Peter and Joan are the fortysomething main characters in my first serious attempt at fiction, an edgy Christian novel with the working title Fifteen. They’ve been married a long time–26 years. He’s cheated on her. She’s ignored him. They’ve settled into a rut. They do their jobs. She does her churchwork. They both love their daughter. But a personal crisis causes Peter to reassess the rut… and reach out to Joan to try to rebuild a real marriage.
I have to say Peter was easier to write at first. He’s flawed, but a charmer, and self-aware behind those flaws. In real life, those are the kind of men I seem to be drawn to these days. I didn’t much care for Joan; she was too fussy, too particular for me. But the more I wrote her, the more I liked her. I love them both now… and I hope readers will too.

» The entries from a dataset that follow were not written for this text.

(* ===== verification/Presence.v ===== *)
(** * Presence: [PresenceManager] of [app/presence.py]

    The in-process manager of admitted sockets: one connection per account and
    device, a bounded outbound queue with a writer task per socket, the
    signaling budgets, and the socket loop.  A block under [self._lock] has no
    suspension point inside, so it is one function of the state; a coroutine
    is the sequence of its blocks. *)
From S2P Require Import Prelude PyDict Json Models TransferPort Signaling.
From stdpp Require Import list strings sets.

Definition PRESENCE_HEARTBEAT_TIMEOUT : timedelta := seconds 45.
Definition MAX_WEBSOCKET_MESSAGE_BYTES : Z := 16 * 1024.
Definition MAX_SIGNALING_ICE_CANDIDATES : Z := 64.
Definition MAX_SIGNALING_MESSAGES : Z := 128.
Definition MAX_SIGNALING_MESSAGES_PER_ACCOUNT : Z := 512.
Definition MAX_SOCKET_MESSAGES : nat := 4096.
Definition MAX_WEBSOCKET_QUEUE_MESSAGES : nat := 32.
Definition MAX_WEBSOCKET_QUEUE_BYTES : Z := 256 * 1024.
Definition MAX_CONNECTIONS_PER_ACCOUNT : nat := 8.
Definition MAX_TOTAL_CONNECTIONS : nat := 512.
Definition SIGNALING_STATE_RETENTION : timedelta := minutes 11.

Definition WEBSOCKET_CLOSE_POLICY : Z := 1008.
Definition WEBSOCKET_CLOSE_UNSUPPORTED_DATA : Z := 1003.
Definition WEBSOCKET_CLOSE_MESSAGE_TOO_LARGE : Z := 1009.
Definition WEBSOCKET_CLOSE_HEARTBEAT_TIMEOUT : Z := 4008.
Definition WEBSOCKET_CLOSE_REPLACED : Z := 4001.
Definition WEBSOCKET_CLOSE_TRY_AGAIN : Z := 1013.

(** ** State *)

(** [ac_websocket] names the socket object. *)
Record ActiveConnection := {
  ac_id : UUID;
  ac_account_id : UUID;
  ac_device_id : UUID;
  ac_session_id : UUID;
  ac_websocket : N;
  ac_connected_at : timestamp;
  ac_last_heartbeat_at : timestamp }.

Definition with_heartbeat (c : ActiveConnection) (now : timestamp) : ActiveConnection :=
  {| ac_id := ac_id c; ac_account_id := ac_account_id c; ac_device_id := ac_device_id c;
     ac_session_id := ac_session_id c; ac_websocket := ac_websocket c;
     ac_connected_at := ac_connected_at c; ac_last_heartbeat_at := now |}.

(** Where the writer task of a queue stands in [_drain_outbound]: waiting in
    [queue.get()]; holding a payload before the lock; in [send_json]; over. *)
Inductive writer :=
| Waiting
| Taken (payload : json)
| Sending (payload : json)
| Stopped.

Record _OutboundQueue := {
  oq_queue : list json;
  oq_writer : writer;
  oq_failed : bool;
  oq_queued_bytes : Z;
  oq_in_flight : Z }.

Record _SignalingUsage := {
  su_account_id : UUID;
  su_updated_at : timestamp;
  su_total : Z;
  su_counts : dict (UUID * string) Z }.

(** The manager.  [pm_closed] and [pm_sent] log the effects on sockets: the
    close codes and the payloads written, oldest first.  [pm_retired] keeps
    the queues taken out of [_outbound] and stopped. *)
Record Presence := {
  pm_connections : dict UUID (dict UUID ActiveConnection);
  pm_outbound : dict UUID _OutboundQueue;
  pm_signaling : dict UUID _SignalingUsage;
  pm_signaling_account_totals : dict UUID Z;
  pm_metrics : dict string Z;
  pm_closed : list (N * Z);
  pm_sent : list (N * json);
  pm_retired : list _OutboundQueue }.

Definition initial_presence : Presence := Build_Presence [] [] [] [] [] [] [] [].

Definition set_connections f (s : Presence) : Presence :=
  Build_Presence (f (pm_connections s)) (pm_outbound s) (pm_signaling s)
    (pm_signaling_account_totals s) (pm_metrics s) (pm_closed s) (pm_sent s) (pm_retired s).
Definition set_outbound f (s : Presence) : Presence :=
  Build_Presence (pm_connections s) (f (pm_outbound s)) (pm_signaling s)
    (pm_signaling_account_totals s) (pm_metrics s) (pm_closed s) (pm_sent s) (pm_retired s).
Definition set_signaling f g (s : Presence) : Presence :=
  Build_Presence (pm_connections s) (pm_outbound s) (f (pm_signaling s))
    (g (pm_signaling_account_totals s)) (pm_metrics s) (pm_closed s) (pm_sent s) (pm_retired s).

(** [RuntimeMetrics.increment] and [value] *)
Definition increment (name : string) (amount : Z) (s : Presence) : Presence :=
  Build_Presence (pm_connections s) (pm_outbound s) (pm_signaling s)
    (pm_signaling_account_totals s)
    (dict_set name (default 0%Z (dict_get name (pm_metrics s)) + amount)%Z (pm_metrics s))
    (pm_closed s) (pm_sent s) (pm_retired s).
Definition metric (name : string) (s : Presence) : Z := default 0%Z (dict_get name (pm_metrics s)).

(** [_close]: the socket is closed; a failure to close is ignored. *)
Definition _close (websocket : N) (code : Z) : M Presence unit :=
  modify (λ s, Build_Presence (pm_connections s) (pm_outbound s) (pm_signaling s)
    (pm_signaling_account_totals s) (pm_metrics s) (pm_closed s ++ [(websocket, code)])
    (pm_sent s) (pm_retired s)).

Definition send_json (websocket : N) (payload : json) : M Presence unit :=
  modify (λ s, Build_Presence (pm_connections s) (pm_outbound s) (pm_signaling s)
    (pm_signaling_account_totals s) (pm_metrics s) (pm_closed s)
    (pm_sent s ++ [(websocket, payload)]) (pm_retired s)).

(** [_payload_bytes]: the length of the compact ASCII encoding *)
Definition _payload_bytes (payload : json) : Z := Z.of_nat (length (dumps true payload)).

(** [_stop_outbound]: fail the queue, empty it and cancel its writer. *)
Definition _stop_outbound (outbound : option _OutboundQueue) : M Presence unit :=
  match outbound with
  | None => ret tt
  | Some _ =>
      modify (λ s, Build_Presence (pm_connections s) (pm_outbound s) (pm_signaling s)
        (pm_signaling_account_totals s) (pm_metrics s) (pm_closed s) (pm_sent s)
        (pm_retired s ++ [{| oq_queue := []; oq_writer := Stopped; oq_failed := true;
                             oq_queued_bytes := 0; oq_in_flight := 0 |}]))
  end.

(** ** Connections *)

Definition account_sockets (account_id : UUID) (s : Presence) : dict UUID ActiveConnection :=
  default [] (dict_get account_id (pm_connections s)).

(** [self._connections.get(account, {}).get(device)] *)
Definition current_connection (account_id device_id : UUID) (s : Presence) : option ActiveConnection :=
  dict_get device_id (account_sockets account_id s).

Definition active_socket_count (s : Presence) : nat :=
  foldr (λ sockets n, length sockets + n)%nat 0%nat (dict_values (pm_connections s)).

Definition _has_connection_capacity (account_connections : dict UUID ActiveConnection) (s : Presence) : bool :=
  (length account_connections <? MAX_CONNECTIONS_PER_ACCOUNT)%nat &&
  (active_socket_count s <? MAX_TOTAL_CONNECTIONS)%nat.

Definition fresh_queue : _OutboundQueue :=
  {| oq_queue := []; oq_writer := Waiting; oq_failed := false; oq_queued_bytes := 0; oq_in_flight := 0 |}.

(** Drop an account's dictionary once it is empty. *)
Definition drop_if_empty (account_id : UUID) (account_connections : dict UUID ActiveConnection)
    (connections : dict UUID (dict UUID ActiveConnection)) : dict UUID (dict UUID ActiveConnection) :=
  match account_connections with
  | [] => dict_del account_id connections
  | _ => dict_set account_id account_connections connections
  end.

(** The block of [register] under the lock: the replaced connection and its
    queue. *)
Definition register_locked (connection : ActiveConnection) :
    M Presence (option ActiveConnection * option _OutboundQueue) :=
  let! account_connections := gets (account_sockets (ac_account_id connection)) in
  do! modify (set_connections (dict_set (ac_account_id connection) account_connections)) in
  let previous := dict_get (ac_device_id connection) account_connections in
  let! capacity := gets (_has_connection_capacity account_connections) in
  if is_null previous && negb capacity then
    do! modify (set_connections (drop_if_empty (ac_account_id connection) account_connections)) in
    do! modify (increment "socket_connection_rejected" 1) in
    raise ConnectionLimitError
  else
    do! modify (set_connections (dict_set (ac_account_id connection)
                  (dict_set (ac_device_id connection) connection account_connections))) in
    let! previous_outbound := gets (λ s, match previous with
                                         | Some p => dict_get (ac_id p) (pm_outbound s)
                                         | None => None
                                         end) in
    do! match previous with
        | Some p => modify (set_outbound (dict_del (ac_id p)))
        | None => ret tt
        end in
    do! modify (set_outbound (dict_set (ac_id connection) fresh_queue)) in
    ret (previous, previous_outbound).

Definition register (connection : ActiveConnection) : M Presence (option ActiveConnection) :=
  let! replaced := register_locked connection in
  do! _stop_outbound (snd replaced) in
  do! modify (increment "socket_registered" 1) in
  ret (fst replaced).

(** The block of [remove] under the lock: the queue taken out, when the
    connection is the current one of its device. *)
Definition remove_locked (connection : ActiveConnection) : M Presence (option (option _OutboundQueue)) :=
  let! current := gets (current_connection (ac_account_id connection) (ac_device_id connection)) in
  match current with
  | None => ret None
  | Some current =>
      if bool_decide (ac_id current ≠ ac_id connection) then ret None
      else
        let! account_connections := gets (account_sockets (ac_account_id connection)) in
        do! modify (set_connections (drop_if_empty (ac_account_id connection)
                      (dict_del (ac_device_id connection) account_connections))) in
        let! outbound := gets (λ s, dict_get (ac_id connection) (pm_outbound s)) in
        do! modify (set_outbound (dict_del (ac_id connection))) in
        ret (Some outbound)
  end.

Definition remove (connection : ActiveConnection) : M Presence bool :=
  let! removed := remove_locked connection in
  match removed with
  | None => ret false
  | Some outbound => do! _stop_outbound outbound in ret true
  end.

(** The block of [heartbeat] under the lock. *)
Definition refresh_locked (connection : ActiveConnection) (now : timestamp) :
    M Presence (option ActiveConnection) :=
  let! current := gets (current_connection (ac_account_id connection) (ac_device_id connection)) in
  match current with
  | None => ret None
  | Some current =>
      if bool_decide (ac_id current ≠ ac_id connection) then ret None
      else
        let updated := with_heartbeat current now in
        let! account_connections := gets (account_sockets (ac_account_id connection)) in
        do! modify (set_connections (dict_set (ac_account_id connection)
                      (dict_set (ac_device_id connection) updated account_connections))) in
        ret (Some updated)
  end.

About 15 months ago when I told someone in the publishing industry I respect very much that the book was “pretty good” and I could finish it in a couple months, he told me not to finish it until it was great, because publishing is that hard for a newbie novelist these days, even if she’s got a fair to middlin’ nonfiction portfolio. And so I’ve worked the book a lot–with my online writing group and with a couple of dear friends who are voracious readers. I used their feedback, and soon, after one more round of reviews and polishing, it’s going to be time to let go of Peter and Joan and see if they can find their way into a bigger world. I hope they do. I hope you like them.
And I hope I like Tom and Carol, the protagonists in my next novel, just as much.